Miguel Sanches Neto nasceu em Bela Vista do Paraíso, Paraná, a 25 de julho de 1965. Poeta, escritor, professor universitário, e crítico literário, foi colunista da Gazeta do Povo, de Curitiba, entre 1993 e 2012, onde publicava artigos sobre literatura em uma coluna semanal. Também contribuiu para outros veículos de comunicação como: O Estado de S. Paulo, Jornal da Tarde, Jornal do Brasil, República, Bravo!, Poesia Sempre e D`Pontaponta. Publicou mais de 600 artigos de crítica literária e mais de 50 livros no Brasil e no exterior.
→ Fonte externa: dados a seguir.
(** * dice_roll: a shallow embedding of [dice_roll.py] and its properties

    The development follows the source file top to bottom: the constants,
    the string helpers the parser relies on, the [dice] class with its
    methods, the token loop of [main], and the two simulation loops.

    Modelling conventions.
    - Python [int] is [Z].  Strings are [string] (sequences of 8-bit
      characters); [str.isdigit] is therefore the ASCII digit test.
    - Every [raise ValueError(...)] of the source is one constructor of
      [error], named after its message; [kind_of] groups them into the
      error kinds of the specification.
    - A [dice] object is mutable in the source.  Methods that mutate
      [self] return the updated record, and the callers thread it.
    - [random.choice(range(n))] reads the next entry of a finite tape of
      raw generator outputs and reduces it into [range(n)].  A tape that
      is used up yields [Starved]: the run needs more draws than the tape
      holds.  The interpreter's recursion limit is not modelled. *)

From Stdlib Require Import ZArith List String Ascii Bool Lia Permutation.
Import ListNotations.
Local Open Scope string_scope.
Local Open Scope list_scope.
Local Open Scope Z_scope.

(* ================================================================== *)
(** ** Constants *)

Definition INSTRCTN_ARR : list ascii :=
  ["d"; "r"; "t"; "l"; "h"; "A"; "D"; "E"]%char.
Definition SPEC_ARR : list ascii := ["r"; "t"; "l"; "h"]%char.
Definition SPEC_DEFS : list (ascii * Z) := map (fun spec => (spec, 0)) SPEC_ARR.
Definition N_FREQTEST : Z := 100000.
Definition REGULAR_POLYHEDRA : list Z := [4; 6; 8; 10; 12; 20; 100].
(** The three files of the index directory; [None] for a file that was
    not opened. *)
Record Saved : Type := mkSaved
  { documents_file : option string;
    index_file : option (list ascii);
    directory_file : option string }.

(** [Index.save]: the files it leaves and how it ends.  It reads the
    index only.  A file opened in a [with] block keeps what was written
    to it when the block is left by an exception. *)
Definition save (idx : Index) : Saved * outcome unit :=
  let documents_ := documents_txt (documents idx) in
  let '(directory, dat, end_) := write_terms 0 (terms idx) in
  match end_ with
  | Ok _ =>
      ({| documents_file := Some documents_;
          index_file := Some dat;
          directory_file := Some (directory_txt directory) |}, Ok tt)
  | Raise e =>
      ({| documents_file := Some documents_;
          index_file := Some dat;
          directory_file := None |}, Raise e)
  end.

(* ------------------------------------------------------------------ *)
(** ** Indexes that the code can build *)

(** The index after [add_doc] was called on each [(filename, text)] of
    [files] in turn, starting from the empty index.  A call that raised is
    included: its caller may catch the exception and keep the index. *)
Definition build (files : list (string * string)) : Index :=
  fold_left (fun idx ft => fst (add_doc (fst ft) (snd ft) idx)) files
    empty_index.

(** The postings of a term, as [lookup] reads them. *)
Definition postings (idx : Index) (term : string) : list Loc :=
  match Dict.get String.eqb term (terms idx) with
  | Some locs => locs
  | None => []
  end.

(** Every posting refers to a stored document, is non-empty and is no
    longer than that document's [max_tf]. *)
Definition wf_loc (idx : Index) (loc : Loc) : Prop :=
  exists d, nth_error (documents idx) (document loc) = Some d
            /\ 1 <= List.length (offsets loc) <= max_tf d.

Definition wf_index (idx : Index) : Prop :=
  forall term, Forall (wf_loc idx) (postings idx term).
(** X7: gain compensation.  With [g] the gain exponent [stage_cic] stages and
    [a] the rate it returns, [a^3 <= 2^g < 2 * a^3]: the compensated gain
    [a^3 / 2^g] lies in (1/2, 1], and it is exactly 1 just when [a] is a
    power of two. *)
Theorem stage_cic_gain_compensation self rate st :
  1 <= rate <= 65536 →
  ∃ achieved_rate config,
    stage_cic self rate st
    = (Ok achieved_rate,
       emit (Output (now_mu st) (Z.lor (channel self) 0x26) config) st) ∧
    let g := config ≫ 10 in
    achieved_rate ^ 3 <= 2 ^ g < 2 * achieved_rate ^ 3 ∧
    (achieved_rate ^ 3 = 2 ^ g ↔ ∃ k, 0 <= k ∧ achieved_rate = 2 ^ k).
Proof.
  intros Hrate.
  pose proof (stage_cic_run self rate st Hrate) as Hrun.
  pose proof (stage_cic_locals_spec rate Hrate) as Hspec.
  pose proof (stage_cic_locals_shape rate Hrate) as Hshape.
  destruct (stage_cic_locals rate) as [[m e] g].
  destruct Hspec as (Hm & He & Hg & _). destruct Hshape as (_ & Hgain).
  exists (m ≪ e). eexists. split; [exact Hrun|].
  destruct (cic_config_fields (m - 1) e g) as (_ & _ & ->); try lia.
  cbv zeta. rewrite Z.shiftl_mul_pow2 by lia.
  destruct (gain_loop_spec (m ^ 3) 0 ltac:(lia)) as (Hg0 & Hup & Hlow).
  set (g0 := gain_loop (m ^ 3) 0) in *.
  assert (Hpe : 0 < 2 ^ (3 * e)) by (apply Z.pow_pos_nonneg; lia).
  assert (Hcube : (m * 2 ^ e) ^ 3 = m ^ 3 * 2 ^ (3 * e)).
  { rewrite Z.pow_mul_l, <- Z.pow_mul_r by lia. do 2 f_equal. lia. }
  assert (Hm3 : 1 <= m ^ 3) by (change 1 with (1 ^ 3); apply Z.pow_le_mono_l; lia).
  assert (Hbounds : (m * 2 ^ e) ^ 3 <= 2 ^ g < 2 * (m * 2 ^ e) ^ 3).
  { rewrite Hcube, Hgain, Z.pow_add_r by lia. split.
    - apply Z.mul_le_mono_nonneg_r; lia.
    - rewrite Z.mul_assoc. apply Z.mul_lt_mono_pos_r; [lia|].
      destruct (Z.eq_dec g0 0) as [Hzero|Hnonzero].
      + rewrite Hzero. simpl. lia.
      + destruct Hlow as [Hzero|Hlow]; [contradiction|].
        replace g0 with (Z.succ (g0 - 1)) by lia.
        rewrite Z.pow_succ_r; lia. }
  split; [exact Hbounds|].
  set (a := m * 2 ^ e) in *.
  assert (Ha : 1 <= a) by (subst a; assert (0 < 2 ^ e) by (apply Z.pow_pos_nonneg; lia); nia).
  split.
  - intros Heq.
    destruct (Zdivide_power_2 a 2 g) as [k Hk]; try lia; [apply prime_alt, Z.prime_2| |].
    + exists (a ^ 2). rewrite <- Heq.
      replace 3 with (Z.succ 2) by lia. rewrite Z.pow_succ_r; lia.
    + exists k. split; [|exact Hk].
      destruct (Z.lt_ge_cases k 0) as [Hneg|Hpos]; [|exact Hpos].
      rewrite Z.pow_neg_r in Hk by assumption. lia.
  - intros (k & Hk & Hak). rewrite Hak in *.
    rewrite <- Z.pow_mul_r in * by lia.
    assert (Hlt : 2 ^ g < 2 ^ (Z.succ (k * 3)))
      by (rewrite Z.pow_succ_r; lia).
    apply Z.pow_lt_mono_r_iff in Hlt; [|lia..].
    destruct Hbounds as [Hle _].
    apply Z.pow_le_mono_r_iff in Hle; [|lia..].
    f_equal. lia.
Qed.
Lemma ensure_download_cached_witness :
  let rt := demo_runtime (scenario [fixture_a] 0 "ok") in
  is_Some (h_fs (w_host warm_world) !! "slain-player/fixtures/downloads/a.mp4")
  /\ fst (ensure_download rt fixture_a "slain-player/fixtures/downloads" warm_world)
     = Ok "slain-player/fixtures/downloads/a.mp4".
Proof.
  cbv zeta. split; [eexists; reflexivity|].
  destruct (ensure_download_cached (demo_runtime (scenario [fixture_a] 0 "ok")) fixture_a
              "slain-player/fixtures/downloads" warm_world "a.mp4" (JStr "http://x/a.mp4"))
    as [Hfirst _].
  - reflexivity.
  - discriminate.
  - reflexivity.
  - reflexivity.
  - intros data. vm_compute. discriminate.
  - eexists. reflexivity.
  - rewrite Hfirst. reflexivity.
Defined.

Lemma subprocess_environment_witness :
  let rt := demo_runtime (scenario [fixture_a] 0 "ok") in
  let run := run_fixture rt "target/debug/slain" fixture_a
               "slain-player/fixtures/downloads/a.mp4" "artifacts/headless-logs"
               warm_world in
  setdefault "RUST_LOG" "info" (w_environ warm_world) !! "PATH" = Some "/usr/bin"
  /\ w_environ (snd run) = w_environ warm_world.
Proof.
  cbv zeta.
  destruct (subprocess_environment (demo_runtime (scenario [fixture_a] 0 "ok"))
              "target/debug/slain" fixture_a "slain-player/fixtures/downloads/a.mp4"
              "artifacts/headless-logs" warm_world) as (Hother & _ & Hsame & _).
  split; [|exact Hsame]. rewrite Hother by discriminate. reflexivity.
Defined.
(** ** C7 *)
(** Two setups of the same group, separated only by calls that are not
    object attach/detach or static-object events, resolve the same link
    and attached-body names and indices, in the same order. *)
Theorem setup_resolution_deterministic t t' g ks ks' s s1 tr s2 :
  setupForGroupQueries t g ks s = Ok tt s1 ->
  forallb (fun op => negb (is_event op)) tr = true ->
  setupForGroupQueries t' g ks' (run s1 tr) = Ok tt s2 ->
  current_link_names (current s2) = current_link_names (current s1) /\
  current_link_indices (current s2) = current_link_indices (current s1) /\
  current_attached_body_names (current s2) = current_attached_body_names (current s1) /\
  current_attached_body_indices (current s2) = current_attached_body_indices (current s1).
Proof.
  intros H1 Htr H2.
  destruct (setup_ok t g ks s s1 H1) as (Ht1 & _ & _ & r1 & Hr1 & Hc1).
  destruct (setup_ok t' g ks' (run s1 tr) s2 H2) as (_ & _ & _ & r2 & Hr2 & Hc2).
  rewrite run_keeps_topology, Ht1 in Hr2 by exact Htr.
  rewrite run_keeps_topology, Ht1 in Hc2 by exact Htr.
  rewrite Hr1 in Hr2. injection Hr2 as <-.
  rewrite Hc1, Hc2. destruct r1 as [[[ln li] an] ai].
  repeat split; reflexivity.
Qed.

(** Witnesses. *)
Lemma isStateInCollision_intra_or_environment_witness :
  isStateInCollision wit_configured = Ok true wit_configured /\
  isStateInCollision wit_configured =
    Ok (isIntraGroupCollision wit_configured || isEnvironmentCollision wit_configured)
       wit_configured.
Proof.
  split; [vm_compute; reflexivity|].
  apply isStateInCollision_intra_or_environment. vm_compute. reflexivity.
Defined.

Lemma getStateGradients_subtract_radii_witness :
  exists l0 cd0 g0 l1 cd1 g1,
    getStateGradients false wit_configured = Ok (l0, cd0, g0) wit_configured /\
    getStateGradients true wit_configured = Ok (l1, cd1, g1) wit_configured /\
    forall i k sp,
      nth_error (nth i (current_entities (current wit_configured)) []) k = Some sp ->
      exists d, nth_error (nth i cd0 []) k = Some d /\
                nth_error (nth i cd1 []) k = Some (d - radius sp).
Proof.
  apply getStateGradients_subtract_radii. vm_compute. reflexivity.
Defined.

Lemma idle_calls_fail_witness :
  setCurrentGroupState wit_state wit_engine = Err SessionStateError wit_engine /\
  isStateInCollision wit_engine = Err SessionStateError wit_engine /\
  getStateCollisions wit_engine = Err SessionStateError wit_engine /\
  getStateGradients true wit_engine = Err SessionStateError wit_engine.
Proof.
  apply idle_calls_fail. reflexivity.
Defined.

Lemma setup_revert_rounds_idle_witness :
  exists s', setup_revert_rounds 1 "arm" wit_state 3 wit_engine = Some s' /\
             phase s' = Idle /\ current s' = empty_current /\
             lock_owner s' = None /\ lock_count s' = 0%nat /\
             topology s' = topology wit_engine.
Proof.
  apply setup_revert_rounds_idle; try reflexivity.
  vm_compute. discriminate.
Defined.

Lemma setup_link_sequences_same_length_witness :
  List.length (current_link_names (current wit_configured)) = 2%nat /\
  List.length (current_link_names (current wit_configured)) =
    List.length (current_link_indices (current wit_configured)) /\
  List.length (current_link_indices (current wit_configured)) =
    List.length (current_link_body_decompositions (current wit_configured)).
Proof.
  split; [vm_compute; reflexivity|].
  apply (setup_link_sequences_same_length 1 "arm" wit_state wit_engine).
  vm_compute. reflexivity.
Defined.

Lemma setup_resolution_deterministic_witness :
  current_link_indices (current wit_resetup) = [1%nat; 2%nat] /\
  current_link_names (current wit_resetup) = current_link_names (current wit_configured) /\
  current_link_indices (current wit_resetup) = current_link_indices (current wit_configured) /\
  current_attached_body_names (current wit_resetup) =
    current_attached_body_names (current wit_configured) /\
  current_attached_body_indices (current wit_resetup) =
    current_attached_body_indices (current wit_configured).
Proof.
  split; [vm_compute; reflexivity|].
  apply (setup_resolution_deterministic 1 2 "arm" wit_state wit_second_state
           wit_engine wit_configured wit_trace wit_resetup).
  - vm_compute. reflexivity.
  - reflexivity.
  - vm_compute. reflexivity.
Defined.

End SessionProofs.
Atualmente é reitor da Universidade Estadual de Ponta Grossa.
NATUREZA-MORTA
No começo a vida,
qual maçã só viço,
era mordida com gula e cobiça.
No final havia sempre
uma promessa de reinício
entranhadas nas sementes.
Agora, quando tudo se foi,
infância, campos floridos, amores,
descascamos com lágrima no rosto
esta ácida cebola.
No final, um pequeno oco.
MATINAL
O maníaco da madrugada
lê enquanto cantam os galos.
Não há no mundo mais nada,
apenas este homem acordado.
A cidade toda ainda sonha,
mas persiste este homem
que, em silêncio, doma
o espanto da noite insone.
Quando a mulher se levantar
o outro mundo já não existirá.
O homem terá feito a barba
em meio a tarefas que não tardam.
É a ele que as madrugadas amam,
por ele desfazem-se as distâncias
e o tempo volúvel se dissolve
e ele não se sabe velho ou criança.
RECLUSÃO
Entediada com o meu silêncio
e a submissão de suas companheiras
que vivem reclusas aqui dentro,
rebelou-se a palavra estrela.
Saiu da mais funda cisterna
que há em minha carcaça
e escorreu pelo tubo da caneta,
borrando o branco da página.
Não fui eu que a escrevi,
não era minha a caligrafia.
Suas letras possuíam um luzir
que nada tinha de tinta.
A palavra estrela era algo vivo,
tão vivo que fugiu da página
sem deixar nenhum vestígio.
Refugiou-se em um prédio
um pouco após o crepúsculo,
depois foi a vista em uma serra
brilhando com todo o luxo,
e uma criança de apartamento
jura que ela escalou o firmamento.
Só sei que antes do alvorecer
voltou manchada de luz e vento
e se recolheu sem nada dizer
ao meu mais bruto silêncio.
MASSA DE DETRITOS
Assim como as embalagens plásticas
que depois de usadas colocamos no lixo
ou ainda como amassadas latas
que nada guardam de alucinante líquido,
do amor em cuja fonte nos saciamos
e do desejo que alimentou enganos
restou somente uma massa de detritos
que ao rio da memória seguirá poluindo.
*Poemas do livro “Venho de Um País Obscuro”, Editora Bertrand Brasil, 2004.